[Action mechanism of dibenamine on the tonus and inhibition of drug-induced contraction of the isolated guinea pig ileum, with special reference to its relationship to Ca].

Dibenamine (DB) produced contraction due to influx and release of Ca in normal medium, whereas it produced relaxation of the K-induced contraction due to depression of the activity of the muscle cell membrane. DB inhibited active influx, passive influx and release of Ca induced by ACh in this order as the concentrations were increased and also inhibited the contraction by histamine selectively as compared with the contractions by ACh, K and Ba, the inhibition of the ACh-, K- and Ba-contractions being almost to the same degree.
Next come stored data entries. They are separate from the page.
(** * The episode controller of [camel/environments/base.py]

    A shallow embedding of [BaseEnvironment] (setup, teardown, reset, step,
    the observation sampler and the reward aggregator) and the properties
    of its episode state machine.

    Conventions of the embedding:
    - Python [int] is [Z]; a finite Python [float] is the rational number
      it denotes, in [Q]. The sum of a reward breakdown is added in binary64
      (module [Float64]), with its rounding; the success-rate update is
      written with exact operations, which coincide with binary64 on the
      values the controller computes it from. Infinities and NaN are not
      represented;
    - a Python [dict] is an insertion-ordered association list (module
      [Dict]), because [sum(rewards.values())] iterates in insertion order;
    - the mutable object [self] is the record [Env]; an operation is a
      function [Env -> Res A * Env] that returns the state at its exit,
      whether it returns normally ([Ok]) or by a raised exception ([Raise]);
    - collaborators (verifier, extractor, task source, teacher agent and the
      abstract [_compute_reward] hook) are oracles of the record [Config];
      each call to one is recorded in [trace], and an oracle sees the trace
      so far, so collaborators may answer differently from one call to the
      next;
    - [logger] calls have no effect on the state and are left out. *)

From Stdlib Require Import ZArith QArith List String Bool Lia DecimalString.
From Stdlib Require Import SpecFloat.
Import ListNotations.

Local Open Scope string_scope.
Local Open Scope Z_scope.
Local Open Scope list_scope.

(** ** Binary64 addition on rationals *)

Module Float64.

Definition prec : Z := 53.
Definition emax : Z := 1024.

(** The binary64 number nearest to a rational, ties to even: the quotient of
    numerator and denominator, rounded the way [SFdiv] rounds a quotient of
    mantissas. A rational that is a binary64 number is its own nearest. *)
Definition nearest (q : Q) : spec_float :=
  match Qnum q with
  | Z0 => S754_zero false
  | Zpos n =>
      let '(m, e, l) :=
        SFdiv_core_binary prec emax (Zpos n) 0 (Zpos (Qden q)) 0 in
      binary_round_aux prec emax false m e l
  | Zneg n =>
      let '(m, e, l) :=
        SFdiv_core_binary prec emax (Zpos n) 0 (Zpos (Qden q)) 0 in
      binary_round_aux prec emax true m e l
  end.

(** The rational a finite binary64 number denotes. *)
Definition value (f : spec_float) : option Q :=
  match f with
  | S754_zero _ => Some 0%Q
  | S754_finite s m e =>
      Some (Qred (inject_Z (cond_Zopp s (Zpos m)) * Qpower 2 e))
  | S754_infinity _ | S754_nan => None
  end.

(** [a + b] on floats: the binary64 addition [SFadd] of the two numbers. A
    sum that leaves the binary64 range has no value in [Q]; it is then kept
    unrounded, and stands for no result of the code. *)
Definition add (a b : Q) : Q :=
  match value (SFadd prec emax (nearest a) (nearest b)) with
  | Some v => v
  | None => (a + b)%Q
  end.

End Float64.

(** ** Python dictionaries *)

Module Dict.

Definition dict (V : Type) : Type := list (string * V).

Fixpoint get {V} (k : string) (d : dict V) : option V :=
  match d with
  | [] => None
  | (k', v) :: d' => if String.eqb k k' then Some v else get k d'
  end.

(** [d[k] = v]: an existing key keeps its position, a new key goes last. *)
Fixpoint set {V} (k : string) (v : V) (d : dict V) : dict V :=
  match d with
  | [] => [(k, v)]
  | (k', v') :: d' =>
      if String.eqb k k' then (k, v) :: d' else (k', v') :: set k v d'
  end.

(** [d1 | d2], also [{**d1, **d2}]: the entries of [d2] are written into a
    copy of [d1], one after the other. *)
Definition union {V} (d1 d2 : dict V) : dict V :=
  fold_left (fun acc kv => set (fst kv) (snd kv) acc) d2 d1.

Definition keys {V} (d : dict V) : list string := map fst d.
Definition values {V} (d : dict V) : list V := map snd d.

(** [sum(d.values())] on a dictionary of floats: starts at 0 and adds the
    values in iteration order, each addition in binary64. *)
Definition sum_values (d : dict Q) : Q :=
  fold_left Float64.add (values d) 0%Q.

End Dict.

Import Dict.

(** ** Data model *)

(** A value of a [Dict[str, Any]] as the controller builds them. *)
Inductive PyVal : Type :=
| PyNone
| PyBool (b : bool)
| PyInt (z : Z)
| PyStr (s : string).

Definition py_opt_str (o : option string) : PyVal :=
  match o with Some s => PyStr s | None => PyNone end.

(** The exceptions the controller raises itself are [RuntimeError]s; the
    collaborators may raise anything. *)
Inductive PyExc : Type :=
| RuntimeError (msg : string)
| ZeroDivisionError
| OtherError (name msg : string).

Inductive Res (A : Type) : Type :=
| Ok (a : A)
| Raise (e : PyExc).
Arguments Ok {A} a.
Arguments Raise {A} e.

Record Action : Type := {
  problem_statement : string;
  llm_response : string;
  final_answer : option string;
  action_metadata : dict PyVal;
  timestamp : Z
}.

Record Observation : Type := {
  question : string;
  context : dict PyVal;
  metadata : option (dict PyVal)
}.

(** Modelled from the spec: the item type of the task source
    ([camel.datasets.base] is not part of the sources). An item has the
    fields [question], [final_answer], optional [rationale], optional
    [difficulty] and an optional metadata map; the sampler reads them with
    [getattr], so an absent attribute and [None] coincide, except for
    [metadata], whose default is the empty dictionary and whose value [None]
    is kept apart. *)
Record Datapoint : Type := {
  dp_question : option string;
  dp_final_answer : option string;
  dp_rationale : option string;
  dp_difficulty : option string;
  dp_metadata : option (dict PyVal)
}.

(** Modelled from the spec: the status of a verification outcome
    ([camel.verifiers.models] is not part of the sources). The controller
    only compares it with [SUCCESS]. *)
Inductive VerificationOutcome : Type := SUCCESS | FAILURE | ERROR | TIMEOUT.

Definition outcome_eqb (a b : VerificationOutcome) : bool :=
  match a, b with
  | SUCCESS, SUCCESS | FAILURE, FAILURE | ERROR, ERROR | TIMEOUT, TIMEOUT => true
  | _, _ => false
  end.

Record VerificationResult : Type := {
  status : VerificationOutcome;
  result : string
}.

Record VerifierInput : Type := {
  vi_llm_response : string;
  vi_ground_truth : option string
}.

(** The dictionary [self._state]; its five keys are fixed by
    [_get_initial_state]. *)
Record EpisodeState : Type := {
  current_datapoint : option Datapoint;
  attempts : Z;
  success_rate : Q;
  rewards : list (dict Q);
  termination_reason : option string
}.

(** The two shapes of [StepResult.info]. *)
Inductive Info : Type :=
| InfoReason (reason : string)
| InfoStep (extraction_result : string)
           (verification_result : VerificationResult)
           (step_index : Z) (state : EpisodeState).

(** [info.get("reason")] *)
Definition info_reason (i : Info) : option string :=
  match i with InfoReason r => Some r | InfoStep _ _ _ _ => None end.

Record StepResult : Type := {
  observation : Observation;
  reward : Q;
  rewards_dict : dict Q;
  done : bool;
  info : Info
}.

(** ** Collaborators and the trace of their calls *)

Inductive Collab : Type := CVerifier | CDataset | CExtractor | CTeacher.

Inductive Event : Type :=
| EvSetup (c : Collab)
| EvCleanup (c : Collab)
| EvExtract (response : string)
| EvVerify (input : VerifierInput)
| EvComputeReward (a : Action) (extraction : string) (v : VerificationResult)
| EvGenerate (n : Z).

Definition Trace : Type := list Event.

(** The constructor arguments of [BaseEnvironment]. An optional hook is
    [None] when [hasattr] fails ([teacher_reset]: when there is no teacher
    agent). [generate_new] returns the contents of the task source after
    the generation. *)
Record Config : Type := {
  max_steps : option Z;
  verifier_setup : option (Trace -> Res unit);
  dataset_setup : option (Trace -> Res unit);
  extractor_setup : option (Trace -> Res unit);
  teacher_reset : option (Trace -> Res unit);
  verifier_cleanup : option (Trace -> Res unit);
  dataset_cleanup : option (Trace -> Res unit);
  extractor_cleanup : option (Trace -> Res unit);
  extract : Trace -> string -> Res (option string);
  verify : Trace -> VerifierInput -> Res VerificationResult;
  _compute_reward :
    Trace -> Action -> string -> VerificationResult -> Res (dict Q);
  is_generative : bool;
  generate_new :
    Trace -> list (option Datapoint) -> Z -> Res (list (option Datapoint))
}.

(** The mutable part of [self]. An element [None] of [dataset] is an item
    that is falsy. *)
Record Env : Type := {
  dataset : list (option Datapoint);
  _is_setup : bool;
  _current_step : Z;
  _episode_ended : bool;
  _state : EpisodeState;
  _last_observation : option Observation;
  _episode_history : list (Observation * Action);
  trace : Trace
}.

Definition set_dataset (x : list (option Datapoint)) (e : Env) : Env :=
  {| dataset := x; _is_setup := _is_setup e;
     _current_step := _current_step e; _episode_ended := _episode_ended e;
     _state := _state e; _last_observation := _last_observation e;
     _episode_history := _episode_history e; trace := trace e |}.

Definition set_is_setup (x : bool) (e : Env) : Env :=
  {| dataset := dataset e; _is_setup := x;
     _current_step := _current_step e; _episode_ended := _episode_ended e;
     _state := _state e; _last_observation := _last_observation e;
     _episode_history := _episode_history e; trace := trace e |}.

Definition set_current_step (x : Z) (e : Env) : Env :=
  {| dataset := dataset e; _is_setup := _is_setup e;
     _current_step := x; _episode_ended := _episode_ended e;
     _state := _state e; _last_observation := _last_observation e;
     _episode_history := _episode_history e; trace := trace e |}.

Definition set_episode_ended (x : bool) (e : Env) : Env :=
  {| dataset := dataset e; _is_setup := _is_setup e;
     _current_step := _current_step e; _episode_ended := x;
     _state := _state e; _last_observation := _last_observation e;
     _episode_history := _episode_history e; trace := trace e |}.

Definition set_state (x : EpisodeState) (e : Env) : Env :=
  {| dataset := dataset e; _is_setup := _is_setup e;
     _current_step := _current_step e; _episode_ended := _episode_ended e;
     _state := x; _last_observation := _last_observation e;
     _episode_history := _episode_history e; trace := trace e |}.

Definition set_last_observation (x : option Observation) (e : Env) : Env :=
  {| dataset := dataset e; _is_setup := _is_setup e;
     _current_step := _current_step e; _episode_ended := _episode_ended e;
     _state := _state e; _last_observation := x;
     _episode_history := _episode_history e; trace := trace e |}.

Definition set_episode_history (x : list (Observation * Action)) (e : Env)
  : Env :=
  {| dataset := dataset e; _is_setup := _is_setup e;
     _current_step := _current_step e; _episode_ended := _episode_ended e;
     _state := _state e; _last_observation := _last_observation e;
     _episode_history := x; trace := trace e |}.

Definition set_trace (x : Trace) (e : Env) : Env :=
  {| dataset := dataset e; _is_setup := _is_setup e;
     _current_step := _current_step e; _episode_ended := _episode_ended e;
     _state := _state e; _last_observation := _last_observation e;
     _episode_history := _episode_history e; trace := x |}.

(** ** The monad of the operations: state, and exceptions that keep the
    state reached when they are raised. *)

Definition M (A : Type) : Type := Env -> Res A * Env.

Definition ret {A} (a : A) : M A := fun e => (Ok a, e).

Definition bind {A B} (m : M A) (k : A -> M B) : M B :=
  fun e =>
    match m e with
    | (Ok a, e') => k a e'
    | (Raise x, e') => (Raise x, e')
    end.

Definition raise {A} (x : PyExc) : M A := fun e => (Raise x, e).

Definition get_self : M Env := fun e => (Ok e, e).

Definition modify (f : Env -> Env) : M unit := fun e => (Ok tt, f e).

(** A call to a collaborator: the oracle answers from the trace so far, and
    the call is appended to the trace. *)
Definition call {A} (ev : Event) (f : Trace -> Res A) : M A :=
  fun e => (f (trace e), set_trace (trace e ++ [ev]) e).

(** [if hasattr(c, 'hook'): await c.hook()] *)
Definition call_optional (ev : Event) (h : option (Trace -> Res unit))
  : M unit :=
  match h with
  | Some f => call ev f
  | None => ret tt
  end.

Declare Scope env_scope.
Delimit Scope env_scope with env.
Notation "x <- m ;; k" := (bind m (fun x => k))
  (at level 61, m at next level, right associativity) : env_scope.
Notation "m ;; k" := (bind m (fun _ => k))
  (at level 61, right associativity) : env_scope.
Local Open Scope env_scope.

(** ** The operations of [BaseEnvironment] *)

(** [self._state["k"] = ...] for the keys the controller writes. *)
Definition state_set_current_datapoint (d : option Datapoint)
    (s : EpisodeState) : EpisodeState :=
  {| current_datapoint := d; attempts := attempts s;
     success_rate := success_rate s; rewards := rewards s;
     termination_reason := termination_reason s |}.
In addition, DB inhibited to much the same degree the phasic contraction(PC) and tonic contraction(TC) by histamine, whereas it inhibited TC in preference to PC induced by ACh, K and Ba. Irreversible inhibition by DB of ACh-, K- and Ba-induced contractions were protected by Ca, whereas those of histamine-induced contraction were selectively protected by histamine and antihistamine, but not by Ca. These results indicate that the antagonism of DB and its irreversibility against histamine may be due to blockade of the histaminergic receptor, whereas those against ACh, K and Ba may be due to inhibition of the Ca-site. Evidence has been obtained suggesting that the irreversible parallel shift to the right of the log concentration-action curve of histamine after washout of DB may be due to spare receptors, whereas that of ACh, K or Ba may be due to inhibition of the Ca-site.